** WORK REQUEST **
From the data underneath, reproduce exactly the stretch that begins at the line with "(** ** Engine callbacks *)" and ends after the line with "let p := set_results p results None in".

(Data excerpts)
☆ ☆ ☆ ☆

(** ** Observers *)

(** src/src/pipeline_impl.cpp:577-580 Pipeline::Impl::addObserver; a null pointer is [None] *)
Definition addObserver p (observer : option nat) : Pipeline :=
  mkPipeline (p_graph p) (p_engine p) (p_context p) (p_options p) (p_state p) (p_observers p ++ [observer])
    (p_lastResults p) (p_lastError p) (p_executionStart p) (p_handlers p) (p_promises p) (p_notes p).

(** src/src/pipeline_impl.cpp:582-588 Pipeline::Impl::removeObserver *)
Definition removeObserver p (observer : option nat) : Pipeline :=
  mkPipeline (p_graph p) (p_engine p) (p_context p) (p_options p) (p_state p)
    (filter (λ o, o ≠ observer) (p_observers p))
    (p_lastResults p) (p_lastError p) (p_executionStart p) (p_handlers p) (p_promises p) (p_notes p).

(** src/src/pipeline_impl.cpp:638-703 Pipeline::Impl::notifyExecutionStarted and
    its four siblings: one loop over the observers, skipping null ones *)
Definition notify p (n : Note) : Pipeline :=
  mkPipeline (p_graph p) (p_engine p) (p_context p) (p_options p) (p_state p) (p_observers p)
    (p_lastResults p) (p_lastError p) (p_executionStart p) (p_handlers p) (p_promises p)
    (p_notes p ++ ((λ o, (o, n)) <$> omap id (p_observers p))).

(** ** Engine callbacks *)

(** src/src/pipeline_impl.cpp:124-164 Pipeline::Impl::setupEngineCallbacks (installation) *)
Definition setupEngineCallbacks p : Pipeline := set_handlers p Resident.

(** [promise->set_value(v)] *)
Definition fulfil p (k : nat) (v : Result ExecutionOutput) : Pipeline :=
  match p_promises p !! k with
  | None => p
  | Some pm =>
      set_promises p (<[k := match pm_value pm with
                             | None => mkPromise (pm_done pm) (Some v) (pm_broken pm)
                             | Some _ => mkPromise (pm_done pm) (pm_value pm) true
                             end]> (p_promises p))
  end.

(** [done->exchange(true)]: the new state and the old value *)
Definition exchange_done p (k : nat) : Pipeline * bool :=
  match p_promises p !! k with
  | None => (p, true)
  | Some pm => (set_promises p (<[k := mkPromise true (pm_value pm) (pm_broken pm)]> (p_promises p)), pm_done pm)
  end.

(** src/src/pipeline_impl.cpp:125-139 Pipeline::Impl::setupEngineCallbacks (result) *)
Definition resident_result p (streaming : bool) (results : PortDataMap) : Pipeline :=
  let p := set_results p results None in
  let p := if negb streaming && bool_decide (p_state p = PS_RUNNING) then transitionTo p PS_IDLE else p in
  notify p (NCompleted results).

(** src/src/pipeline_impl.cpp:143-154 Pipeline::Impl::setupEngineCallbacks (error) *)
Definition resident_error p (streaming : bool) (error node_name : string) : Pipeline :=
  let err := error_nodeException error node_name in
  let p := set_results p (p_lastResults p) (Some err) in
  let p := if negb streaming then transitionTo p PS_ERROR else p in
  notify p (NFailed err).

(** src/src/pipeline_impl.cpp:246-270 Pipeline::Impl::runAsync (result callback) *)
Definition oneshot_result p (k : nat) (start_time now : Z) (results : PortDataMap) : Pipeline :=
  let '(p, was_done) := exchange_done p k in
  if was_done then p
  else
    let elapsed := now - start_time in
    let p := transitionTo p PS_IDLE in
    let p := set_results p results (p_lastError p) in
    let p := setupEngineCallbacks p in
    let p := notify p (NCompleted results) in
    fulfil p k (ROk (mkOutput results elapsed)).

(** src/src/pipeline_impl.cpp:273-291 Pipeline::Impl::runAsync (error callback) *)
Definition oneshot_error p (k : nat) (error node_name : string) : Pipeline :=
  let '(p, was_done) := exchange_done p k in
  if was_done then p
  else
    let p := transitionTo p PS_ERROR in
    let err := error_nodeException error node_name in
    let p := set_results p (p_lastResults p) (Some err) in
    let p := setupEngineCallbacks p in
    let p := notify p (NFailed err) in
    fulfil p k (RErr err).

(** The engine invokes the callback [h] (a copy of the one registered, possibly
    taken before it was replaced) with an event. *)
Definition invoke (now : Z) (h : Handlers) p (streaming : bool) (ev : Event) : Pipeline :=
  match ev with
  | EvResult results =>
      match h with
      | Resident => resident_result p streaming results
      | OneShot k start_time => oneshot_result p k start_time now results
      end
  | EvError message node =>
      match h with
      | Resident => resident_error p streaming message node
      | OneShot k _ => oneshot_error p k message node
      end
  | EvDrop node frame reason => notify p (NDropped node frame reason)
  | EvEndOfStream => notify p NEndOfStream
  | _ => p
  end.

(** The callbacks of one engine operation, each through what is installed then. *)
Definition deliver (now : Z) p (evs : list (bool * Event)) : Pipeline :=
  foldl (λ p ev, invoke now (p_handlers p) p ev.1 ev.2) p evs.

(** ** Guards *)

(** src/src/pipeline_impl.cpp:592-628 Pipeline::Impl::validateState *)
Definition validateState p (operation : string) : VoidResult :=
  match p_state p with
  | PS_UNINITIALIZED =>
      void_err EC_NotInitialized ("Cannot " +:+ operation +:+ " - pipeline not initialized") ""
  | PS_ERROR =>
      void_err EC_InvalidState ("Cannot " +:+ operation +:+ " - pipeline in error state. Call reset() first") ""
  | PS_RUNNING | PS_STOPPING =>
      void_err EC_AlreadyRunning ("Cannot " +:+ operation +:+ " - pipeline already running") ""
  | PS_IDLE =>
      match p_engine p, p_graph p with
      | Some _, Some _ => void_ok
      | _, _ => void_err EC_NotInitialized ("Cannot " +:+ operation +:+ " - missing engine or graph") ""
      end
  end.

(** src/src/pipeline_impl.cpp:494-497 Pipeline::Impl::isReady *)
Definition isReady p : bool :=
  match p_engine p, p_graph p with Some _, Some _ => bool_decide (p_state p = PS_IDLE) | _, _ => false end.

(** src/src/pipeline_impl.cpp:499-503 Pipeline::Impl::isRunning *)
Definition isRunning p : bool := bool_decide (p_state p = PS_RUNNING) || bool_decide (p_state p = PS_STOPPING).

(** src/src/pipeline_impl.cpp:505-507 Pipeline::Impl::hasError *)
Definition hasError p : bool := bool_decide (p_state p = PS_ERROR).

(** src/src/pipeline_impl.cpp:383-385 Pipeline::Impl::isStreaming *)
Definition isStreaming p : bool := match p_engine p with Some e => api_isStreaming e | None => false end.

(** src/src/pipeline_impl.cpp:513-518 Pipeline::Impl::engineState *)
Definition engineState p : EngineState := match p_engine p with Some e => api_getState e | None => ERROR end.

☆ ☆ ☆ ☆

** RESULT **
(** ** Engine callbacks *)

(** src/src/pipeline_impl.cpp:124-164 Pipeline::Impl::setupEngineCallbacks (installation) *)
Definition setupEngineCallbacks p : Pipeline := set_handlers p Resident.

(** [promise->set_value(v)] *)
Definition fulfil p (k : nat) (v : Result ExecutionOutput) : Pipeline :=
  match p_promises p !! k with
  | None => p
  | Some pm =>
      set_promises p (<[k := match pm_value pm with
                             | None => mkPromise (pm_done pm) (Some v) (pm_broken pm)
                             | Some _ => mkPromise (pm_done pm) (pm_value pm) true
                             end]> (p_promises p))
  end.

(** [done->exchange(true)]: the new state and the old value *)
Definition exchange_done p (k : nat) : Pipeline * bool :=
  match p_promises p !! k with
  | None => (p, true)
  | Some pm => (set_promises p (<[k := mkPromise true (pm_value pm) (pm_broken pm)]> (p_promises p)), pm_done pm)
  end.

(** src/src/pipeline_impl.cpp:125-139 Pipeline::Impl::setupEngineCallbacks (result) *)
Definition resident_result p (streaming : bool) (results : PortDataMap) : Pipeline :=
  let p := set_results p results None in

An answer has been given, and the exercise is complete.